Injuries often plague the life of a runner. When they happen, they are painful, debilitating and frustrating. The most frustrating part of being injured is knowing that your hard-earned fitness is deteriorating while you take time off from training to heal.
In fact, this frustration can be so great that runners are often too reluctant to take time off or tempted into resuming training too soon. Consequently, injuries become worse or last longer than they should.
One way to prevent this sort of self-sabotage is to choose a favorite go-to cross-training activity that you can switch to whenever an injury makes running impossible or unwise. Having such a fallback option greatly reduces the temptation to run when you should not because it enables you to preserve fitness even when you cannot run. Obviously, there is no alternative to running that builds and maintains running-specific fitness as well as running itself, but there are some alternatives that come relatively close.

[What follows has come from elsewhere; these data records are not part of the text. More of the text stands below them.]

(** * Positions and suffixes *)

Lemma drop_cons (l : list Z) i x rest :
  0 <= i -> drop (Z.to_nat i) l = x :: rest ->
  arr_get l i = x /\ i < arr_len l /\ drop (Z.to_nat (i + 1)) l = rest.
Proof.
  intros Hi Hd. assert (l !! Z.to_nat i = Some x) as Hx.
  { rewrite <- (Nat.add_0_r (Z.to_nat i)), <- lookup_drop, Hd. done. }
  split; [by apply arr_get_of_lookup|]. split.
  - apply lookup_lt_Some in Hx. unfold arr_len. lia.
  - replace (Z.to_nat (i + 1)) with (Z.to_nat i + 1)%nat by lia.
    rewrite <- drop_drop. by rewrite Hd.
Qed.

Lemma drop_in_range (l : list Z) i : 0 <= i < arr_len l -> exists rest, drop (Z.to_nat i) l = arr_get l i :: rest.
Proof.
  intros Hi. pose proof (arr_get_lookup l i Hi) as Hx.
  exists (drop (S (Z.to_nat i)) l). by apply drop_S.
Qed.

Lemma drop_end (l : list Z) i : arr_len l <= i -> drop (Z.to_nat i) l = [].
Proof. intros. apply drop_ge. unfold arr_len in *. lia. Qed.

Lemma drop_app_pos (l pre rest : list Z) i :
  0 <= i -> drop (Z.to_nat i) l = pre ++ rest -> drop (Z.to_nat (i + arr_len pre)) l = rest.
Proof.
  intros Hi Hd. unfold arr_len. replace (Z.to_nat (i + Z.of_nat (length pre))) with (Z.to_nat i + length pre)%nat by lia.
  rewrite <- drop_drop, Hd. apply drop_app_length.
Qed.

The best running alternatives are those that are most similar to running itself. Activities such as swimming and rowing are not great alternatives to running because, while they stimulate the cardiovascular system, they are arm-dominant versus leg-dominant movements. So what are the best activities for "training through" running injuries? Here are my top five:
Antigravity Treadmill Running
The Alter-G antigravity treadmill is, in my opinion, the single most important running-related invention in history. It is a normal treadmill with a tent-like enclosure attached to it. The user steps through a hole at the top of the enclosure and seals himself in around the waist, creating an airtight seal. The chamber is then pressurized, and this high-pressure zone effectively reduces the force of gravity within it. The amount of pressure is adjustable, enabling the user to run at anywhere between 20 percent and 100 percent of his actual body weight.
I have had every type of running overuse injury that exists, and I have used the Alter-G treadmill several times. Based on this experience I can say that runners can train through any injury--pain free and without setting back the healing process--on this machine. What's more, it is not an alternative to running; it is running. Therefore it is superior to every form of cross-training in terms of building and maintaining running fitness.
Case in point: The formerly often-injured runner Dathan Ritzenhein trained exclusively on an Alter-G for several weeks while nursing an IT band injury. He was only ready to return to regular outdoor running two weeks before the 2008 USA Cross-Country Championships. Nevertheless, he won the race easily. That simply would not have been possible had he been forced to resort to pool running or bicycling.
The downside of the Alter-G antigravity treadmill is that it costs $75,000. Only a handful of units are accessible for injured runners to use in high-end physical therapy facilities. It will be a while before antigravity treadmill running is a realistic option for most runners.
Steep Uphill Walking
In my opinion, the next best thing to running on an antigravity treadmill is steep uphill treadmill walking. Research has shown that the human brain uses exactly the same motor pattern to run or walk briskly on steep gradients. In other words, when you crank the treadmill incline up to 12 to 15 percent, running becomes walking and walking becomes running. Therefore, walking on a steep incline is a highly specific way to maintain running fitness. But impact forces are reduced drastically compared to running, so steep uphill walking is possible with most injuries.
Many runners don't think of walking as a good alternative to running when injured because they assume they cannot match their normal intensity. Trust me: You can. Set the incline at 12 to 15 percent, increase the belt speed to 4 mph or so, check your heart rate and you'll see.
The only limitation of steep uphill running is that, while it is a low-impact activity, it is not a non-impact activity. Thus it cannot be done pain-free with all injuries. For example, I was unable to use steep uphill walking as an alternative to running once when I had an Achilles tendon strain.
Pool running is the traditional alternative to normal running. There are two types of pool running: deep-water running, where the feet do not make contact with the bottom of the pool, and shallow-water running (usually waist high), where the feet do make contact with the bottom of the pool. I think that shallow-water running is preferable because it enables the runner to better maintain adaptations to repetitive impact, thus reducing the risk that new injuries occur after the runner returns to normal outdoor running.
As with steep uphill walking, though, because shallow pool running is a low-impact (versus a non-impact) activity, it cannot be done pain-free with all injuries.
The elliptical trainer was specifically designed to mimic the running action without impact, and thus it offers an effective way to maintain running fitness. I find it incredibly boring, though, so I only do it when I'm really desperate.
Cycling may seem less running specific than the other running alternatives discussed in this article, but a lot of noteworthy runners have used it with great success. For example, in 2004, Meb Keflezighi relied heavily on bike training to build fitness for the New York City Marathon because of injury troubles. He still managed to finish second.
Active Expert Matt Fitzgerald is the author of several books on triathlon and running, including Runner's World Performance Nutrition for Runners (Rodale, 2005) and his newest, Brain Training for Runners.